Avec : Heath Ledger, Paul Bettany…

L’histoire: Un jeune écuyer sans le sou se fait passer pour un noble afin de pouvoir concourir des différents tournois et… courtiser sa belle.

Mon avis : Il y a des films que l’on attend beaucoup et qui déçoivent et d’autres que l’on attend moins et qui n’en sont que plus séduisants. Chevalier entre clairement dans la seconde  catégorie. Réalisé en 2001 par un Brian Helgeland plus connu comme scénariste (L.A Confidental, Mystic River, L’Attaque du train 123) que réalisateur (Payback), ce film moyenâgeux et pourtant très cool a crée la surprise cette même année par son mélange d’action (les scènes de joutes sont très réalistes) et son humour bienvenu (mention spéciale pour un Bettany très en verve dans le rôle de l’écrivain Chaucer).

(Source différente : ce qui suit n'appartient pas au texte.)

(** Why the loop stopped. *)
Definition advance_stopped (w : vireo_timer_wheel) (A : rings) (budget : vireo_timer_wheel_advance_budget)
    (ticks nodes : Z) : Prop :=
  (tw_processing w = false /\
     (tw_completed_tick w = ticks_down (tw_geometry w) (tw_latest_now_ns w) \/ ticks = max_ticks budget)) \/
  (tw_processing w = true /\ nodes = max_nodes budget /\ A LPending <> []).

Lemma start_advanced w o A :
  wheel_inv w o A None -> tw_processing w = false ->
  tw_completed_tick w < ticks_down (tw_geometry w) (tw_latest_now_ns w) ->
  wheel_inv (start_visit w) o (started w A) None /\ advanced w (start_visit w) A (started w A) 1 0 /\
  tw_processing (start_visit w) = true.
Proof.
  intros I Hp Hlt. destruct (start_visit_inv _ _ _ I Hp Hlt) as (I1 & Hst & Hsw & Hn & Hf).
  split; [done|]. split; [|done]. unfold advanced. do 5 (split; [done|]). split; [simpl; lia|].
  split; [intros j _; unfold node_at; by rewrite Hn|].
  pose proof (wv_pending _ _ _ _ I Hp) as Hnil.
  assert (Hz : zlen (A LPending) = 0) by (by rewrite Hnil). unfold work. rewrite Hf.
  change (tw_latest_now_ns (start_visit w)) with (tw_latest_now_ns w).
  change (tw_geometry (start_visit w)) with (tw_geometry w).
  change (tw_timer_capacity (start_visit w)) with (tw_timer_capacity w).
  pose proof (inv_ring_length _ _ _ _ I1 LPending) as Hlen.
  change (tw_timer_capacity (start_visit w)) with (tw_timer_capacity w) in Hlen. nia.
Qed.

Lemma finish_advanced w o A :
  wheel_inv w o A None -> wheel_inv (finish_visit w) o A None /\ advanced w (finish_visit w) A A 0 0 /\
  (tw_processing (finish_visit w) = true -> A LPending <> []).
Proof.
  intros I. destruct (finish_visit_inv _ _ _ I) as (I1 & Hst & Hsw & Hnow & Hf & Hn & Hc & Hs & Hcur & Hp).
  split; [done|]. split; [|done]. unfold advanced. do 5 (split; [done|]). split; [done|].
  split; [intros j _; unfold node_at; by rewrite Hn|].
  unfold work. rewrite Hf, Hnow. destruct Hsw as (_ & -> & _ & _ & _ & -> & _). lia.
Qed.

Lemma advance_loop_spec fuel w o A target budget ticks nodes :
  wheel_inv w o A None -> target = ticks_down (tw_geometry w) (tw_latest_now_ns w) ->
  0 <= ticks <= max_ticks budget -> 0 <= nodes <= max_nodes budget ->
  max_ticks budget - ticks + (max_nodes budget - nodes) < Z.of_nat fuel ->
  exists w' A' t n, advance_loop fuel w target budget ticks nodes = Some (w', ticks + t, nodes + n) /\
    wheel_inv w' o A' None /\ advanced w w' A A' t n /\
    0 <= t /\ ticks + t <= max_ticks budget /\ 0 <= n /\ nodes + n <= max_nodes budget /\
    advance_stopped w' A' budget (ticks + t) (nodes + n).
Proof.
  intros I0 Htgt. revert w A ticks nodes I0 Htgt.
  induction fuel as [|fuel IH]; intros w A ticks nodes I0 Htgt Ht Hn Hfuel; [lia|]. simpl.
  destruct (finish_advanced _ _ _ I0) as (I1 & Hadv1 & Hpend1). set (w1 := finish_visit w) in *.
  assert (Htgt1 : target = ticks_down (tw_geometry w1) (tw_latest_now_ns w1)).
  { destruct Hadv1 as (_ & (_ & -> & _) & -> & _). done. }
  (* after [finish_visit] and, if it is due, [start_visit] *)
  assert (Hgo : forall w2 A2 t2, wheel_inv w2 o A2 None -> advanced w w2 A A2 t2 0 -> 0 <= t2 ->
    ticks + t2 <= max_ticks budget -> tw_processing w2 = true ->
    (t2 = 0 -> A2 LPending <> []) ->
    exists w' A' t n,
      (if pending_empty w2 then advance_loop fuel w2 target budget (ticks + t2) nodes
       else if nodes =? max_nodes budget then Some (w2, ticks + t2, nodes)
       else match node_from_link (next (tw_links w2 LPending)) with
            | None => None
            | Some i => advance_loop fuel (vireo_timer_wheel_place_node (with_links w2
                (link_detach (tw_links w2) (LNode i))) i) target budget (ticks + t2) (nodes + 1)
            end) = Some (w', ticks + t, nodes + n) /\
      wheel_inv w' o A' None /\ advanced w w' A A' t n /\
      0 <= t /\ ticks + t <= max_ticks budget /\ 0 <= n /\ nodes + n <= max_nodes budget /\
      advance_stopped w' A' budget (ticks + t) (nodes + n)).
  { intros w2 A2 t2 I2 Hadv2 Ht2 Hmax Hproc Hne.
    assert (Htgt2 : target = ticks_down (tw_geometry w2) (tw_latest_now_ns w2)).
    { destruct Hadv2 as (_ & (_ & -> & _) & -> & _). done. }
    pose proof (pending_empty_spec _ _ _ _ I2) as Hpe. destruct (pending_empty w2) eqn:Epe.
    - assert (t2 <> 0) by (intros ->; by apply Hne, Hpe).
      destruct (IH w2 A2 (ticks + t2) nodes) as (w' & A' & t & n & -> & I' & Hadv' & H1 & H2 & H3 & H4 & H5);
        [done..|lia|lia|lia|].
      exists w', A', (t2 + t), n. rewrite !Z.add_assoc. split; [done|]. split; [done|].
      split; [by apply (advanced_trans _ w2 _ _ A2 _ t2 t 0 n)|]. split; [lia|]. split; [lia|].
      split; [lia|]. split; [lia|done].
    - assert (Hnn : A2 LPending <> []) by (intros Hnil; apply Hpe in Hnil; congruence).
      destruct (Z.eqb_spec nodes (max_nodes budget)) as [Hmx|Hmx].
      + exists w2, A2, t2, 0. rewrite Z.add_0_r. split; [done|]. split; [done|]. split; [done|].
        split; [done|]. split; [done|]. split; [lia|]. split; [lia|]. right. done.
      + rewrite (rep_head_next _ _ (wv_rep _ _ _ _ I2) LPending) by done.
        pose proof (inv_members _ _ _ _ I2 LPending) as Hm.
        destruct (A2 LPending) as [|x l] eqn:EA; [done|]. apply Forall_cons in Hm as [(i & -> & _) _].
        unfold start_of. simpl.
        destruct (examine_inv w2 o A2 i l I2 EA) as (A3 & I3 & Hadv3).
        set (w3 := vireo_timer_wheel_place_node _ _) in *.
        assert (Htgt3 : target = ticks_down (tw_geometry w3) (tw_latest_now_ns w3)).
        { destruct Hadv3 as (_ & (_ & -> & _) & -> & _). done. }
        destruct (IH w3 A3 (ticks + t2) (nodes + 1)) as
          (w' & A' & t & n & -> & I' & Hadv' & H1 & H2 & H3 & H4 & H5); [done..|lia|lia|lia|].
        exists w', A', (t2 + t), (1 + n). rewrite !Z.add_assoc. split; [done|]. split; [done|].
        split.
        { pose proof (advanced_trans _ _ _ _ _ _ _ _ _ _ Hadv2 Hadv3) as H23.
          pose proof (advanced_trans _ _ _ _ _ _ _ _ _ _ H23 Hadv') as H24.
          by replace (t2 + 0 + t) with (t2 + t) in H24 by lia. }
        split; [lia|]. split; [lia|]. split; [lia|]. split; [lia|done]. }
  destruct (tw_processing w1) eqn:Ep; simpl.
  - specialize (Hgo w1 A 0 I1 Hadv1). rewrite Z.add_0_r in Hgo. apply Hgo; try done; try lia.
    intros _. by apply Hpend1.
  - destruct (Z.eqb_spec (tw_completed_tick w1) target) as [Hc|Hc]; simpl.
    { exists w1, A, 0, 0. rewrite !Z.add_0_r. split; [done|]. split; [done|]. split; [done|].
      split; [lia|]. split; [lia|]. split; [lia|]. split; [lia|]. left. split; [done|].
      left. by rewrite <- Htgt1. }
    destruct (Z.eqb_spec ticks (max_ticks budget)) as [Hk|Hk].
    { exists w1, A, 0, 0. rewrite !Z.add_0_r. split; [done|]. split; [done|]. split; [done|].
      split; [lia|]. split; [lia|]. split; [lia|]. split; [lia|]. left. split; [done|]. by right. }
    pose proof (wv_frontier _ _ _ _ I1) as [_ Hf]. unfold frontier in Hf. rewrite Ep in Hf.
    destruct (start_advanced _ _ _ I1 Ep) as (I2 & Hadv2 & Hp2); [lia|].
    apply (Hgo (start_visit w1) (started w1 A) 1); try done; try lia.
    by apply (advanced_trans w w1 _ A A _ 0 1 0 0).
Qed.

Du rythme, des anachronismes amusants mais pas envahissants (à la cour, on peut danser sur du David Bowie), un groupe de potes très sympa façon tournée de rock stars (Alan Tudyk et Mark Addy notamment), Chevalier est  un divertissement vraiment plaisant, qui nous fait une fois de plus regretter la disparition de Heath Ledger, très à l’aise dans ce rôle d’écuyer fougueux.